La réouverture d’une enquête du FBI sur l’un des deux candidats à la Maison-Blanche, à onze jours à peine du scrutin, sort de la catégorie classique des « surprises d’octobre ». C’est une « bombe politique » jetée sur le brasier de la campagne la plus violente depuis des décennies.
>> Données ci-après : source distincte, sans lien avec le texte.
(** ** UDP and TCP *)
Lemma write_frame_tx {B} v a m reused wire (k : unit → W B) (Q : list Sent → B → Prop) (R : list Sent → Error → Prop) :
  let x := mkSent v a m wire reused in
  tx (k tt) (λ l, Q (x :: l)) (λ l, R (x :: l)) → (∀ e, not_sent_ e = false → R [] e) → (∀ e, not_sent_ e = false → R [x] e) →
  tx (bind (write_frame env v a m reused wire) k) Q R.
Proof.
  intros x Hk Hno Hyes. unfold write_frame. case_bool_decide.
  { intros w. apply wp_bind, wp_fail. exists []. split; [apply adds_refl|by apply Hno]. }
  eapply (tx_bind _ _ (λ l _, l = [x]) (λ l e, l = [x] ∧ not_sent_ e = false)).
  - apply tx_record. intros w. eapply wp_mono; [| |apply quiet_step].
    + intros [] w' (Ha & _). by exists [].
    + intros e w' (Ha & _ & He). by exists [].
  - intros l [] ->. done.
  - intros l e [-> He]. by apply Hyes.
Qed.
Definition tcp_copy (q : Message) (a : SocketAddr) (first : bool) (x : Sent) : Prop :=
  s_via x = ViaTcp ∧ copy q a x ∧ (first = false → s_message x = q).
Lemma exchange_tcp_tx q a first :
  tx (exchange_tcp_inner env q a first)
    (λ l r, ∃ x d, l = [x] ∧ tcp_copy q a first x ∧ decoded d ∧ matches_response (s_message x) d = true ∧ truncation d = false ∧ r = with_id (id q) d)
    (λ l e, l = [] ∧ (first = false → not_sent_ e = false) ∨ ∃ x, l = [x] ∧ tcp_copy q a first x ∧ not_sent_ e = false).
Proof.
  unfold exchange_tcp_inner.
  assert (∀ k, tx k (λ l r, ∃ x d, l = [x] ∧ tcp_copy q a first x ∧ decoded d ∧ matches_response (s_message x) d = true ∧ truncation d = false ∧ r = with_id (id q) d)
    (λ l e, l = [] ∧ (first = false → not_sent_ e = false) ∨ ∃ x, l = [x] ∧ tcp_copy q a first x ∧ not_sent_ e = false) →
    tx (bind (if first then map_err not_sent (step env) else step env) (λ _, k))
    (λ l r, ∃ x d, l = [x] ∧ tcp_copy q a first x ∧ decoded d ∧ matches_response (s_message x) d = true ∧ truncation d = false ∧ r = with_id (id q) d)
    (λ l e, l = [] ∧ (first = false → not_sent_ e = false) ∨ ∃ x, l = [x] ∧ tcp_copy q a first x ∧ not_sent_ e = false)) as Hconnect.
  { intros k Hk. destruct first; [eapply tx_marked|eapply tx_quiet]; try apply quiet_step; try done; intros e He; left; done. }
  apply Hconnect. quietly quiet_await; [|intros e He; by left].
  set (m := if first then _ else _). assert (∀ wire rd, tcp_copy q a first (mkSent ViaTcp a m wire rd)) as Hcopy.
  { intros wire rd. unfold m. split; [done|]. destruct first; simpl; split; try done.
    - split; [done|]. by eexists.
    - split; [done|]. exists (id q). by destruct q. }
  quietly quiet_encode; [lia| |intros e He; by left].
  apply write_frame_tx; [|intros e He; by left|intros e He; right; by eexists].
  quietly quiet_read_frame; [|intros e He; right; by eexists].
  quietly quiet_decode; [done| |intros e He; right; by eexists].
  quietly quiet_demand; [|intros e He; right; by eexists].
  apply tx_ret. match goal with H : _ && _ = true |- _ => apply andb_true_iff in H as [Hm Ht%negb_true_iff] end.
  eexists _, _. split_and!; [done|apply Hcopy|done|exact Hm|done|done].
Qed.
Lemma exchange_tcp_ok q a : exchanges q a (exchange_tcp env q a).
Proof.
  eapply tx_mono; [apply exchange_tcp_tx| |].
  - intros l r (x & d & -> & (Hv & Hc & _) & Hd & Hm & Ht & ->). split; [by apply carried_one|].
    exists x, d. split_and!; [done..|by left].
  - intros l e [[-> _]|(x & -> & (Hv & Hc & _) & He)]; [apply fails_nothing|by apply fails_one].
Qed.
Lemma receive_udp_tx q i a w l : Forall (λ r, ∀ b, r = inl b → octets b) l →
  let x := mkSent ViaUdp a (with_id i q) w false in
  tx (receive_udp env q (with_id i q) a l) (λ l, answers_ q a (x :: l)) (λ l, fails_ q a (x :: l)).
Proof.
  intros Hl x. assert (copy q a x) as Hx by (split; [done|by exists i]).
  induction Hl as [|[b|k] l Hb Hl IH]; simpl.
  - apply tx_fail. by apply fails_one.
  - pose proof (decode_total (take MAX_MESSAGE b) ltac:(by apply Forall_take, Hb)) as Hd. unfold wp in Hd.
    destruct (decode _ tt) as [[d| | |] u] eqn:Ed; try done; simpl. clear Hd.
    assert (decoded d) as Hd by (exists (take MAX_MESSAGE b); by rewrite Ed).
    destruct (matches_response (with_id i q) d) eqn:Em; simpl; [|done].
    destruct (truncation d) eqn:Et.
    + eapply (tx_bind _ _ (λ l r, ∃ y d, l = [y] ∧ tcp_copy (with_id i q) a false y ∧ decoded d ∧ matches_response (s_message y) d = true ∧ truncation d = false ∧ r = with_id (id (with_id i q)) d)
        (λ l e, l = [] ∧ not_sent_ e = false ∨ ∃ y, l = [y] ∧ tcp_copy (with_id i q) a false y ∧ not_sent_ e = false)).
      * quietly quiet_time_left; [|intros e He; by left].
        eapply tx_mono; [apply exchange_tcp_tx|done|]. intros l' e [[-> He]|(y & -> & Hy & He)]; [left; auto|right; by exists y].
      * intros l' r (y & d' & -> & (Hv & [Hya [j Hyj]] & Hsame) & Hd' & Hm' & Ht' & ->). apply tx_ret.
        assert (copy q a y) as Hcy by (split; [done|by exists j]). split.
        { apply carried_two; [done..|]. left. split_and!; [done..|by apply Hsame]. }
        exists y, d'. split_and!; [done..|]. by left.
      * intros l' e [[-> He]|(y & -> & (Hv & [Hya [j Hyj]] & Hsame) & He)]; [by apply fails_one|].
        apply fails_two; [done|split; [done|by exists j]| |done]. left. split_and!; [done..|by apply Hsame].
    + eapply tx_quiet; [by apply (quiet_return d (λ d', d' = d))| |by intros; apply fails_one]. intros ? ->. apply tx_ret.
      split; [by apply carried_one|]. exists x, d. split_and!; [done..|by left].
  - apply tx_fail. by apply fails_one.
Qed.
Lemma exchange_udp_ok q a : exchanges q a (exchange_udp env q a).
Proof.
  unfold exchange_udp, exchanges.
  marked quiet_step; [|intros; apply fails_nothing]. marked quiet_step; [|intros; apply fails_nothing].
  quietly quiet_await; [|intros; apply fails_nothing]. quietly quiet_encode; [lia| |intros; apply fails_nothing].
  marked quiet_step; [|intros; apply fails_nothing]. apply tx_record.
  quietly quiet_await; [|intros e He; apply fails_one; [|done]; split; [done|by eexists]].
  apply receive_udp_tx. apply Forall_forall. intros [b|k] Hin b'; [|done]. intros [= <-]. by eapply eo_datagrams.
Qed.
Section sound.
Context `{WebLib} `{StoreLib}.
Definition catalog_sound (fs : Fs) (c : Catalog) : Prop := catalog_valid c = true ∧ ∀ r, r ∈ records c → sure fs (sha256 r).
Record disk_sound (fs : Fs) : Prop := {
  ds_catalog f : possible fs catalog_path (Some f) →
    safe f = true ∧ Z.of_nat (length (data f)) ≤ MAX_CATALOG ∧ ∃ c, decode_catalog (data f) = Some c ∧ catalog_sound fs c;
  ds_object h f : valid_hash h = true → possible fs (object_path h) (Some f) →
    safe f = true ∧ Z.of_nat (length (data f)) ≤ MAX_OBJECT ∧ sha256_hex (data f) = h;
}.
Record store_sound (fs : Fs) (s : Store) : Prop := {
  ss_catalog : ∃ f, files fs !! catalog_path = Some f ∧ decode_catalog (data f) = Some (catalog s);
  ss_pins h n : pins s !! h = Some n → 1 ≤ n ∧ (valid_hash h = true → sure fs h);
}.
(** [held]: without a catalog, as when the first one is about to be written. *)
Record held (fs : Fs) (s : Store) : Prop := {
  h_disk : disk_sound fs;
  h_pins h n : pins s !! h = Some n → 1 ≤ n ∧ (valid_hash h = true → sure fs h);
  h_active : active s = true → steady fs;
}.
Record base (fs : Fs) (s : Store) : Prop := {
  b_disk : disk_sound fs;
  b_store : store_sound fs s;
  b_active : active s = true → steady fs;
}.
Record good (fs : Fs) (s : Store) : Prop := {
  g_base : base fs s;
  g_certain : uncertain s = false → settled fs catalog_path;
}.
Lemma disk_sound_narrows fs fs' : narrows fs fs' → disk_sound fs → disk_sound fs'.
Proof.
  intros Hn [Hc Ho]. split.
  - intros f Hf. destruct (Hc f) as (? & ? & c & ? & ? & ?); [by eapply narrows_possible; [apply watched_catalog| |]|].
    split; [done|]. split; [done|]. exists c. split; [done|]. split; [done|]. eauto using narrows_sure.
  - intros h f Hh Hf. apply Ho; [done|]. by eapply narrows_possible; [apply watched_object| |].
Qed.
Lemma base_narrows fs fs' s : narrows fs fs' → base fs s → base fs' s.
Proof.
  intros Hn [Hd [[f [Hf Hc]] Hp] Ha]. split; [by eapply disk_sound_narrows| |eauto using narrows_steady]. split.
  - exists f. by rewrite (proj1 (Hn _ watched_catalog)).
  - intros h n Hh. destruct (Hp h n Hh). split; [done|]. eauto using narrows_sure.
Qed.
Lemma base_held fs s : base fs s → held fs s.
Proof. intros [Hd [_ Hp] Ha]. done. Qed.
Lemma held_narrows fs fs' s : narrows fs fs' → held fs s → held fs' s.
Proof.
  intros Hn [Hd Hp Ha]. split; [by eapply disk_sound_narrows| |eauto using narrows_steady].
  intros h n Hh. destruct (Hp h n Hh). split; [done|]. eauto using narrows_sure.
Qed.
Lemma good_narrows fs fs' s : narrows fs fs' → good fs s → good fs' s.
Proof. intros Hn [Hb Hc]. split; [by eapply base_narrows|]. eauto using narrows_settled, watched_catalog. Qed.
(** What the store keeps is sure. *)
Lemma selected_sure fs s r : base fs s → r ∈ records (catalog s) → sure fs (sha256 r).
Proof.
  intros [[Hc _] [[f [Hf Hd]] _] _] Hr. destruct (Hc f) as (_ & _ & c & Hc' & _ & Hs); [by left|].
  rewrite Hd in Hc'. injection Hc' as <-. by apply Hs.
Qed.
Lemma keeps_sure fs s h : base fs s → valid_hash h = true → keeps s h = true → sure fs h.
Proof.
  intros Hb Hh [Hk|Hk]%orb_prop; apply bool_decide_eq_true in Hk.
  - apply list_elem_of_fmap in Hk as (r & -> & Hr). by eapply selected_sure.
  - destruct Hk as [n Hn]. by apply (ss_pins _ _ (b_store _ _ Hb) h n Hn).
Qed.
En l’absence d’éléments tangibles, fort improbables d’ici au scrutin, le public aura du mal à établir la nature exacte du lien entre Anthony Weiner, ancien élu démocrate de New York poursuivi pour une sordide affaire de textos à une adolescente, son épouse – séparée – Huma Abedin, bras droit d’Hillary Clinton, et la question complexe de savoir si cette dernière a utilisé une messagerie privée pour recevoir ou envoyer sciemment – donc illégalement – des documents confidentiels du temps où elle était secrétaire d’État.
Mais l’annonce faite vendredi par le directeur du FBI James Comey intervient au pire moment pour les démocrates alors même que l’avance de l’ex-Première dame s’est légèrement tassée au niveau national, désormais à 45% des intentions de vote contre 41,6% pour Donald Trump, selon la moyenne des récents sondages.
En campagne, dimanche, à Miami et Fort Lauderdale, en Floride, Hillary Clinton a réagi lors d’un meeting dans une boîte de nuit gay : « Nous ne pouvons pas être distraits par tout le bruit dans l’environnement politique, nous devons rester concentrés », a-t-elle déclaré.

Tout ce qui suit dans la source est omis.